## Problem description
Pull out of the data below the stretch of lines bounded by the one containing "Definition add (x y : Z) : Z := wrap (x + y)." and the one containing "Definition bsig1 (x", both bounds included, unchanged.

Input data: Begin

(** * Julia to WebAssembly text generator (libjulia/backends/webassembly/WebAssembly.cpp)

    A shallow embedding of the [Generator] visitor and of
    [julia::WebAssembly::assemble], followed by the properties of the
    translation.

    The generator writes through one [IndentedWriter] member, [output].
    The writer is represented by the ordered log of the calls made on it;
    [output.format()] is a function of that log and is taken as a section
    variable where the final text is needed.  A failed [solAssert] throws
    and the generator object, with everything written so far, is dropped:
    failure outcomes therefore carry no writer.  Reading a [std::vector]
    past its end and dereferencing an empty [shared_ptr] are undefined in
    C++; they are kept apart from assertion failures as [Undefined]. *)

From Stdlib Require Import String Ascii List ZArith Bool Arith Lia.
Import ListNotations.
Open Scope string_scope.
Open Scope list_scope.

(** ** Outcomes *)

Inductive fault : Type :=
| OutOfRange        (* operator[] of a vector at an index >= size() *)
| NullDereference.  (* operator* of an empty shared_ptr *)

Inductive outcome (A : Type) : Type :=
| Ok (a : A)
| AssertionFailed (description : string)
| Undefined (why : fault).

Arguments Ok {A} a.
Arguments AssertionFailed {A} description.
Arguments Undefined {A} why.

Definition outcome_bind {A B} (m : outcome A) (k : A -> outcome B) : outcome B :=
  match m with
  | Ok a => k a
  | AssertionFailed d => AssertionFailed d
  | Undefined f => Undefined f
  end.

Definition outcome_map {A B} (f : A -> B) (m : outcome A) : outcome B :=
  outcome_bind m (fun a => Ok (f a)).

(** ** The syntax tree (libsolidity/inlineasm/AsmData.h)

    Source locations are left out: the generator never reads them. *)

Definition Type_ := string.

Record TypedName : Type := mkTypedName { tn_name : string; tn_type : Type_ }.
Definition TypedNameList := list TypedName.

Module LiteralKind.
Inductive t : Type := Number | Boolean | String.
End LiteralKind.

Record Literal : Type := mkLiteral {
  lit_kind : LiteralKind.t;
  lit_value : string;
  lit_type : Type_
}.

Record Identifier : Type := mkIdentifier { id_name : string }.
(** * FileVault authorized restart (munkilib/authrestart.py)

    A shallow embedding of [authrestart.py] and the properties of its
    probes, its credential lookup, its precondition gate, its executor and
    its top-level restart flow.

    The module is Python 2.  Every function of the module talks to the
    outside: it reads preferences, asks for the OS version, runs
    [fdesetup], reads a property list, writes to the display log.  The
    outside is a [World] (what each collaborator answers), and a function
    of the module is a computation that reads the world, appends the
    calls it makes to a trace of [event]s, and either returns a value or
    raises a Python exception.

    Python 2 has two kinds of string.  What a process prints and the
    literals of the module are byte strings ([str]), here [string]; what
    preferences and property lists hold are unicode strings, here
    [text], a list of code points. *)

From stdpp Require Import base option list strings gmap.
From Stdlib Require Import ZArith NArith Lia Ascii String.

Set Warnings "-register-all".
Local Open Scope string_scope.
Local Open Scope list_scope.
Local Open Scope Z_scope.

(** ** Python values *)

(** A unicode string, by its code points. *)
Definition text : Type := list N.

(** [u"..."]: the unicode string of an ASCII literal. *)
Definition u (s : string) : text := map N_of_ascii (list_ascii_of_string s).

(** The values preferences and property lists hold.  Their strings are
    unicode strings; the keys of a dictionary are kept as the bytes of
    their UTF-8 encoding, which is all a lookup by an ASCII literal
    sees. *)
Inductive value : Type :=
| VNone
| VBool (b : bool)
| VInt (z : Z)
| VStr (s : text)
| VList (l : list value)
| VDict (d : list (string * value)).

(** [bool(s)] for a unicode string: non-empty. *)
Definition text_truthy (s : text) : bool :=
  match s with
  | [] => false
  | _ :: _ => true
  end.

(** [bool(v)]: Python truthiness. *)
Definition truthy (v : value) : bool :=
  match v with
  | VNone => false
  | VBool b => b
  | VInt z => negb (z =? 0)
  | VStr s => text_truthy s
  | VList l => match l with [] => false | _ => true end
  | VDict d => match d with [] => false | _ => true end
  end.

(** [bool(s)] for a byte string: non-empty. *)
Definition str_truthy (s : string) : bool := negb (String.eqb s "").

(** ** Strings *)

(** [sub in s] on byte strings: [sub] occurs in [s] as a contiguous
    run. *)
Fixpoint str_in (sub s : string) : bool :=
  String.prefix sub s ||
  match s with
  | EmptyString => false
  | String _ s' => str_in sub s'
  end.

(** [unicode.isspace] of one character, and so the characters
    [unicode.strip()] removes: U+0009 to U+000D, U+001C to U+0020,
    U+0085, U+00A0, U+1680, U+180E, U+2000 to U+200A, U+2028, U+2029,
    U+202F, U+205F and U+3000 (the table of Python 2.7). *)
Definition is_space (c : N) : bool :=
  ((9 <=? c) && (c <=? 13)
   || (28 <=? c) && (c <=? 32)
   || (c =? 133) || (c =? 160) || (c =? 5760) || (c =? 6158)
   || (8192 <=? c) && (c <=? 8202)
   || (c =? 8232) || (c =? 8233) || (c =? 8239) || (c =? 8287)
   || (c =? 12288))%N.

Fixpoint lstrip (s : text) : text :=
  match s with
  | [] => []
  | c :: s' => if is_space c then lstrip s' else s
  end.

Fixpoint rstrip (s : text) : text :=
  match s with
  | [] => []
  | c :: s' =>
      match rstrip s' with
      | [] => if is_space c then [] else [c]
      | r => c :: r
      end
  end.

(** [s.strip()] *)
Definition strip (s : text) : text := rstrip (lstrip s).

(** Every character of [s] is whitespace. *)
Fixpoint all_space (s : text) : bool :=
  match s with
  | [] => true
  | c :: s' => is_space c && all_space s'
  end.

(** ** Tuples of integers *)

(** [a >= b] on tuples of integers: the first position where they differ
    decides; when one is a prefix of the other the longer is the greater. *)
Fixpoint tuple_ge (a b : list Z) : bool :=
  match a, b with
  | _, [] => true
  | [], _ :: _ => false
  | x :: a', y :: b' =>
      if x =? y then tuple_ge a' b' else y <? x
  end.

(** ** Exceptions, events, the world *)

Inductive exn : Type :=
| OSError
| CalledProcessError (returncode : Z) (output : string)
| NSPropertyListSerializationException
| KeyError (key : string)
| TypeError
| AttributeError.

Inductive level : Type := Debug1 | Info | Warning | Error.

(** What the module does to the outside, in order: the calls it makes.
    [CheckOutput], [Popen] and [Call] are the calls of
    [subprocess.check_output], [subprocess.Popen] and [subprocess.call],
    whether or not the process could be started; [Communicate] is the
    call of [communicate] on the process started for [proc]. *)
Inductive event : Type :=
| Display (lvl : level) (msg : string) (args : list value)
| Pref (pref_name : string)
| GetOsVersion
| CheckOutput (cmd : list string)
| ReadPlist (filepath : value)
| WritePlistToString (data : value)
| Popen (cmd : list string)
| Communicate (proc : list string) (input : string)
| Call (cmd : list string).

(** What the outside answers.
    - [os_version]: [osutils.getOsVersion(as_tuple=True)];
    - [preferences]: the preference store behind [prefs.pref];
    - [starts cmd]: the process for [cmd] can be started; where it
      cannot (no such program, no permission, no resources) the
      [subprocess] function that was to start it raises [OSError];
    - [run cmd]: exit status and captured output (stderr folded into
      stdout) of [cmd], once started, for [subprocess.check_output];
    - [plists path]: the document [FoundationPlist.readPlist] parses at
      [path], or [None] where it raises
      [NSPropertyListSerializationException];
    - [serialize]: [FoundationPlist.writePlistToString];
    - [communicate cmd input]: stdout and stderr of [cmd], once started,
      fed [input];
    - [retcode cmd]: exit status of [cmd], once started, for
      [subprocess.call]. *)
Record World : Type := {
  os_version : list Z;
  preferences : gmap string value;
  starts : list string → bool;
  run : list string → Z * string;
  plists : value → option value;
  serialize : value → string;
  communicate : list string → string → string * string;
  retcode : list string → Z
}.

Inductive result (A : Type) : Type :=
| Ret (a : A)
| Raise (e : exn).
Arguments Ret {A} a.
Arguments Raise {A} e.

(** A computation of the module: the calls made, and how it ends. *)
Definition M (A : Type) : Type := World → list event * result A.

Definition trace {A} (m : M A) (w : World) : list event := (m w).1.
Definition outcome {A} (m : M A) (w : World) : result A := (m w).2.

#[global] Instance M_ret : MRet M := λ A a _, ([], Ret a).

#[global] Instance M_bind : MBind M := λ A B f m w,
  match m w with
  | (t, Ret a) => let '(t', r) := f a w in (t ++ t', r)
  | (t, Raise e) => (t, Raise e)
  end.

#[global] Instance M_fmap : FMap M := λ A B f m, a ← m ; mret (f a).

Definition raise {A} (e : exn) : M A := λ _, ([], Raise e).
Definition emit (e : event) : M unit := λ _, ([e], Ret tt).
Definition ask {A} (f : World → A) : M A := λ w, ([], Ret (f w)).

(** [try: body / except: handler / (after the try) rest].  The handler
    is tried on an exception of [body] only; where it answers [None] the
    exception is not one it names and goes on up. *)
Definition try_except {A B} (body : M A) (handler : exn → option (M B))
    (rest : A → M B) : M B := λ w,
  match body w with
  | (t, Ret a) => let '(t', r) := rest a w in (t ++ t', r)
  | (t, Raise e) =>
      match handler e with
      | Some h => let '(t', r) := h w in (t ++ t', r)
      | None => (t, Raise e)
      end
  end.

(** ** The collaborators *)

Module display.
Definition display_debug1 (msg : string) (args : list value) : M unit :=
  emit (Display Debug1 msg args).
Definition display_info (msg : string) (args : list value) : M unit :=
  emit (Display Info msg args).
Definition display_warning (msg : string) (args : list value) : M unit :=
  emit (Display Warning msg args).
Definition display_error (msg : string) (args : list value) : M unit :=
  emit (Display Error msg args).
End display.

Module osutils.
Definition getOsVersion : M (list Z) :=
  emit GetOsVersion ;; ask os_version.
End osutils.
(** * The non-parametric baseline benchmark: orchestration core

    A shallow embedding of [benchmark.py]: the configuration grid, the
    cache key of a parameter mapping (canonical JSON text, SHA-256, first
    eight hexadecimal digits), the per-combination trial runner with its
    file cache, the build step that flattens the grid's rows into one table,
    and the top-level decision between rebuilding and reading the table back.

    The models, the evaluator, the dataset machinery and the clock are the
    program's external collaborators; they appear as a record of functions
    ([Externals]) and every call to one of them is logged in the world's
    trace, so that "nothing was recomputed" is a statement about that trace. *)

From Stdlib Require Import ZArith List String Ascii Bool Lia.
From Stdlib Require Import DecimalString DecimalPos DecimalZ.
From stdpp Require Import base option list sorting strings gmap.

Import ListNotations.
Local Open Scope string_scope.
Local Open Scope list_scope.
Local Open Scope Z_scope.

(** ** Python strings and slices *)

Module PyStr.

(** [s[:n]] for a non-negative [n]: the first [n] characters, all of [s]
    when it is shorter. *)
Fixpoint take (n : nat) (s : string) : string :=
  match n, s with
  | O, _ => EmptyString
  | S _, EmptyString => EmptyString
  | S n', String c s' => String c (take n' s')
  end.

(** [s[:-k]] for a positive [k]: everything but the last [k] characters,
    the empty string when [s] has at most [k] of them. *)
Definition drop_last (k : nat) (s : string) : string :=
  take (String.length s - k)%nat s.

(** [sep.join(parts)]. *)
Fixpoint join (sep : string) (parts : list string) : string :=
  match parts with
  | [] => EmptyString
  | [p] => p
  | p :: rest => p +:+ sep +:+ join sep rest
  end.

(** [s.encode("utf-8")] for a string of code points below 128, one byte
    each, as integers. *)
Definition encode_utf8 (s : string) : list Z :=
  List.map (fun c => Z.of_N (N_of_ascii c)) (list_ascii_of_string s).

End PyStr.

(** ** SHA-256 (FIPS 180-4), as [hashlib.sha256(...).hexdigest()] computes it

    Words are 32-bit integers held in [Z], every addition reduced modulo
    [2^32]. *)

Module SHA256.

Definition wrap (x : Z) : Z := x mod 4294967296.
Definition add (x y : Z) : Z := wrap (x + y).
Definition rotr (n x : Z) : Z :=
  Z.lor (Z.shiftr x n) (wrap (Z.shiftl x (32 - n))).
Definition lnot32 (x : Z) : Z := Z.lxor x 4294967295.

Definition ch (x y z : Z) : Z := Z.lxor (Z.land x y) (Z.land (lnot32 x) z).
Definition maj (x y z : Z) : Z :=
  Z.lxor (Z.lxor (Z.land x y) (Z.land x z)) (Z.land y z).
Definition bsig0 (x : Z) : Z := Z.lxor (Z.lxor (rotr 2 x) (rotr 13 x)) (rotr 22 x).
Definition bsig1 (x : Z) : Z := Z.lxor (Z.lxor (rotr 6 x) (rotr 11 x)) (rotr 25 x).
Definition ssig0 (x : Z) : Z := Z.lxor (Z.lxor (rotr 7 x) (rotr 18 x)) (Z.shiftr x 3).
Definition ssig1 (x : Z) : Z := Z.lxor (Z.lxor (rotr 17 x) (rotr 19 x)) (Z.shiftr x 10).

(** The value of a lower-case hexadecimal digit. *)
Definition hex_value (c : ascii) : Z :=
  let n := Z.of_nat (nat_of_ascii c) in
  if (48 <=? n) && (n <=? 57) then n - 48
  else if (97 <=? n) && (n <=? 102) then n - 87
  else 0.

Fixpoint nibbles (s : string) : list Z :=
  match s with
  | EmptyString => []
  | String c s' => hex_value c :: nibbles s'
  end.

Fixpoint words_of_nibbles (fuel : nat) (ns : list Z) : list Z :=
  match fuel, ns with
  | S f, n0 :: n1 :: n2 :: n3 :: n4 :: n5 :: n6 :: n7 :: rest =>
      List.fold_left (fun acc n => acc * 16 + n) [n0; n1; n2; n3; n4; n5; n6; n7] 0
        :: words_of_nibbles f rest
  | _, _ => []
  end.

(** The 32-bit words written in a run of hexadecimal digits, eight digits
    each. *)
Definition words_of_hex (s : string) : list Z :=
  words_of_nibbles (String.length s) (nibbles s).

(** The sixty-four round constants, eight per line. *)
Definition round_constants : list Z :=
  List.flat_map words_of_hex
    [ "428a2f9871374491b5c0fbcfe9b5dba53956c25b59f111f1923f82a4ab1c5ed5";
      "d807aa9812835b01243185be550c7dc372be5d7480deb1fe9bdc06a7c19bf174";
      "e49b69c1efbe47860fc19dc6240ca1cc2de92c6f4a7484aa5cb0a9dc76f988da";
      "983e5152a831c66db00327c8bf597fc7c6e00bf3d5a7914706ca635114292967";
      "27b70a852e1b21384d2c6dfc53380d13650a7354766a0abb81c2c92e92722c85";
      "a2bfe8a1a81a664bc24b8b70c76c51a3d192e819d6990624f40e3585106aa070";
      "19a4c1161e376c082748774c34b0bcb5391c0cb34ed8aa4a5b9cca4f682e6ff3";
      "748f82ee78a5636f84c878148cc7020890befffaa4506cebbef9a3f7c67178f2" ].

Definition initial_hash : list Z :=
  words_of_hex "6a09e667bb67ae853c6ef372a54ff53a510e527f9b05688c1f83d9ab5be0cd19".

(** Big-endian bytes of a value, [n] of them. *)
Fixpoint be_bytes (n : nat) (x : Z) : list Z :=
  match n with
  | O => []
  | S n' => (Z.shiftr x (8 * Z.of_nat n')) mod 256 :: be_bytes n' x
  end.

(** Padding: a [0x80] byte, zero bytes up to 56 modulo 64, then the bit
    length in eight bytes. *)
Definition pad (msg : list Z) : list Z :=
  let len := Z.of_nat (List.length msg) in
  msg ++ [128] ++ List.repeat 0 (Z.to_nat ((55 - len) mod 64))
      ++ be_bytes 8 (8 * len).

Fixpoint words_of_bytes (fuel : nat) (bs : list Z) : list Z :=
  match fuel, bs with
  | S f, b0 :: b1 :: b2 :: b3 :: rest =>
      (b0 * 16777216 + b1 * 65536 + b2 * 256 + b3) :: words_of_bytes f rest
  | _, _ => []
  end.

Fixpoint blocks_of_words (fuel : nat) (ws : list Z) : list (list Z) :=
  match fuel, ws with
  | S f, _ :: _ => List.firstn 16 ws :: blocks_of_words f (List.skipn 16 ws)
  | _, _ => []
  end.

(** The message schedule, most recent word first: [rev_sched] holds
    [W(t-1); W(t-2); ...]. *)
Definition schedule_step (rev_sched : list Z) : list Z :=
  let w i := List.nth i rev_sched 0 in
  add (add (ssig1 (w 1%nat)) (w 6%nat)) (add (ssig0 (w 14%nat)) (w 15%nat))
    :: rev_sched.

Definition schedule (block : list Z) : list Z :=
  List.rev (Nat.iter 48 schedule_step (List.rev block)).

Record regs := Regs { ra : Z; rb : Z; rc : Z; rd : Z; re : Z; rf : Z; rg : Z; rh : Z }.

Definition round (r : regs) (kw : Z * Z) : regs :=
  let t1 := add (add (add (add (rh r) (bsig1 (re r))) (ch (re r) (rf r) (rg r))) (fst kw)) (snd kw) in
  let t2 := add (bsig0 (ra r)) (maj (ra r) (rb r) (rc r)) in
  Regs (add t1 t2) (ra r) (rb r) (rc r) (add (rd r) t1) (re r) (rf r) (rg r).

Definition regs_of (h : list Z) : regs :=
  let w i := List.nth i h 0 in
  Regs (w 0%nat) (w 1%nat) (w 2%nat) (w 3%nat) (w 4%nat) (w 5%nat) (w 6%nat) (w 7%nat).

Definition compress (h : list Z) (block : list Z) : list Z :=
  let r0 := regs_of h in
  let r := List.fold_left round (List.combine round_constants (schedule block)) r0 in
  [ add (ra r0) (ra r); add (rb r0) (rb r); add (rc r0) (rc r); add (rd r0) (rd r);
    add (re r0) (re r); add (rf r0) (rf r); add (rg r0) (rg r); add (rh r0) (rh r) ].

Definition digest_words (msg : list Z) : list Z :=
  let bytes := pad msg in
  let ws := words_of_bytes (List.length bytes) bytes in
  List.fold_left compress (blocks_of_words (List.length ws) ws) initial_hash.

Definition hex_digit (d : Z) : ascii :=
  List.nth (Z.to_nat d)
    (list_ascii_of_string "0123456789abcdef") "0"%char.

(** Eight lower-case hexadecimal digits of a 32-bit word. *)
Definition hex_word (x : Z) : list ascii :=
  List.map (fun i => hex_digit ((Z.shiftr x (4 * Z.of_nat i)) mod 16))
    [7; 6; 5; 4; 3; 2; 1; 0]%nat.

Definition hexdigest (msg : list Z) : string :=
  string_of_list_ascii (List.concat (List.map hex_word (digest_words msg))).

End SHA256.

(** ** Python values, dictionaries and [sorted] *)

(** A float is identified by what [float.__repr__] prints for it; no
    floating-point arithmetic is modelled. *)
Inductive pyfloat :=
| FNaN
| FInf (negative : bool)
| FFinite (repr : string).

Inductive pyvalue :=
| PNone
| PBool (b : bool)
| PInt (z : Z)
| PFloat (f : pyfloat)
| PStr (s : string).

Global Instance pyfloat_eq_dec : EqDecision pyfloat.
Proof. solve_decision. Defined.
Global Instance pyvalue_eq_dec : EqDecision pyvalue.
Proof. solve_decision. Defined.

(** A [dict] with string keys, in insertion order.  Python keeps one entry
    per key: [dict_wf] is that invariant. *)
Definition pydict := list (string * pyvalue).

Definition dict_wf (d : pydict) : Prop := NoDup (List.map fst d).

Fixpoint dict_lookup (d : pydict) (k : string) : option pyvalue :=
  match d with
  | [] => None
  | (k', v) :: d' => if String.eqb k' k then Some v else dict_lookup d' k
  end.

(** [d.get(k)]: [None] for a missing key. *)
Definition dict_get (d : pydict) (k : string) : pyvalue :=
  match dict_lookup d k with
  | Some v => v
  | None => PNone
  end.

Definition dict_keys (d : pydict) : list string := List.map fst d.

Section PySorted.
Context {A : Type} (leb : A -> A -> bool).

(** [x] goes in front of the first element it is not greater than, so
    equal elements keep their order: [sorted] is stable. *)
Fixpoint sorted_insert (x : A) (l : list A) : list A :=
  match l with
  | [] => [x]
  | y :: l' => if leb x y then x :: l else y :: sorted_insert x l'
  end.

Fixpoint py_sorted (l : list A) : list A :=
  match l with
  | [] => []
  | x :: l' => sorted_insert x (py_sorted l')
  end.
End PySorted.

(** [sorted(l, key=key)] with keys compared by [leb]. *)
Definition py_sorted_by {A K : Type} (leb : K -> K -> bool) (key : A -> K)
    (l : list A) : list A :=
  py_sorted (fun x y => leb (key x) (key y)) l.

(** [range(n)]: empty when [n <= 0]. *)
Definition py_range (n : Z) : list Z :=
  List.map Z.of_nat (List.seq 0 (Z.to_nat n)).

(** [itertools.product(xs, ys)]: the rightmost pool advances fastest. *)
Definition itt_product {A B : Type} (xs : list A) (ys : list B) : list (A * B) :=
  List.flat_map (fun x => List.map (fun y => (x, y)) ys) xs.

(** ** [json.dumps(d, sort_keys=True)] on a parameter mapping *)

Module Json.

Definition quote : ascii := "034"%char.
Definition backslash : ascii := "092"%char.

Definition hex2 (n : nat) : string :=
  String (SHA256.hex_digit (Z.of_nat (n / 16)))
    (String (SHA256.hex_digit (Z.of_nat (n mod 16))) EmptyString).

(** The encoder's [ensure_ascii] escapes, for code points below 256. *)
Definition escape_char (c : ascii) : string :=
  let n := nat_of_ascii c in
  if Ascii.eqb c quote then String backslash (String quote EmptyString)
  else if Ascii.eqb c backslash then String backslash (String backslash EmptyString)
  else if Nat.eqb n 8 then "\b"
  else if Nat.eqb n 12 then "\f"
  else if Nat.eqb n 10 then "\n"
  else if Nat.eqb n 13 then "\r"
  else if Nat.eqb n 9 then "\t"
  else if (n <? 32)%nat || (126 <? n)%nat then "\u00" +:+ hex2 n
  else String c EmptyString.

Fixpoint escape (s : string) : string :=
  match s with
  | EmptyString => EmptyString
  | String c s' => escape_char c +:+ escape s'
  end.

Definition dumps_str (s : string) : string :=
  String quote (escape s +:+ String quote EmptyString).

Definition dumps_float (f : pyfloat) : string :=
  match f with
  | FNaN => "NaN"
  | FInf false => "Infinity"
  | FInf true => "-Infinity"
  | FFinite repr => repr
  end.

Definition dumps_value (v : pyvalue) : string :=
  match v with
  | PNone => "null"
  | PBool true => "true"
  | PBool false => "false"
  | PInt z => NilZero.string_of_int (Z.to_int z)
  | PFloat f => dumps_float f
  | PStr s => dumps_str s
  end.

Definition dumps_item (kv : string * pyvalue) : string :=
  dumps_str (fst kv) +:+ ": " +:+ dumps_value (snd kv).

(** The items in key order.  A dictionary has one entry per key, so the
    order of the (key, value) pairs is the order of their keys, compared
    code point by code point. *)
Definition sorted_items (d : pydict) : list (string * pyvalue) :=
  py_sorted_by String.leb fst d.

Definition dumps_sorted (d : pydict) : string :=
  "{" +:+ PyStr.join ", " (List.map dumps_item (sorted_items d)) +:+ "}".

End Json.

(** ** The cache key of a parameter mapping

    [hashlib.sha256(json.dumps(model_kwargs, sort_keys=True).encode("utf-8")).hexdigest()[:8]] *)

Definition canonical_text (model_kwargs : pydict) : string :=
  Json.dumps_sorted model_kwargs.

Definition kwargs_hash (model_kwargs : pydict) : string :=
  PyStr.take 8 (SHA256.hexdigest (PyStr.encode_utf8 (canonical_text model_kwargs))).

(** ** The model classes and the configuration generator *)

Inductive model_cls :=
| MarginalDistributionBaseline
| SoftInverseTripleBaseline.

Global Instance model_cls_eq_dec : EqDecision model_cls.
Proof. solve_decision. Defined.

Definition cls__name__ (m : model_cls) : string :=
  match m with
  | MarginalDistributionBaseline => "MarginalDistributionBaseline"
  | SoftInverseTripleBaseline => "SoftInverseTripleBaseline"
  end.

Input data: End

## Exercise answer
Definition add (x y : Z) : Z := wrap (x + y).
Definition rotr (n x : Z) : Z :=
  Z.lor (Z.shiftr x n) (wrap (Z.shiftl x (32 - n))).
Definition lnot32 (x : Z) : Z := Z.lxor x 4294967295.

Definition ch (x y z : Z) : Z := Z.lxor (Z.land x y) (Z.land (lnot32 x) z).
Definition maj (x y z : Z) : Z :=
  Z.lxor (Z.lxor (Z.land x y) (Z.land x z)) (Z.land y z).
Definition bsig0 (x : Z) : Z := Z.lxor (Z.lxor (rotr 2 x) (rotr 13 x)) (rotr 22 x).
Definition bsig1 (x : Z) : Z := Z.lxor (Z.lxor (rotr 6 x) (rotr 11 x)) (rotr 25 x).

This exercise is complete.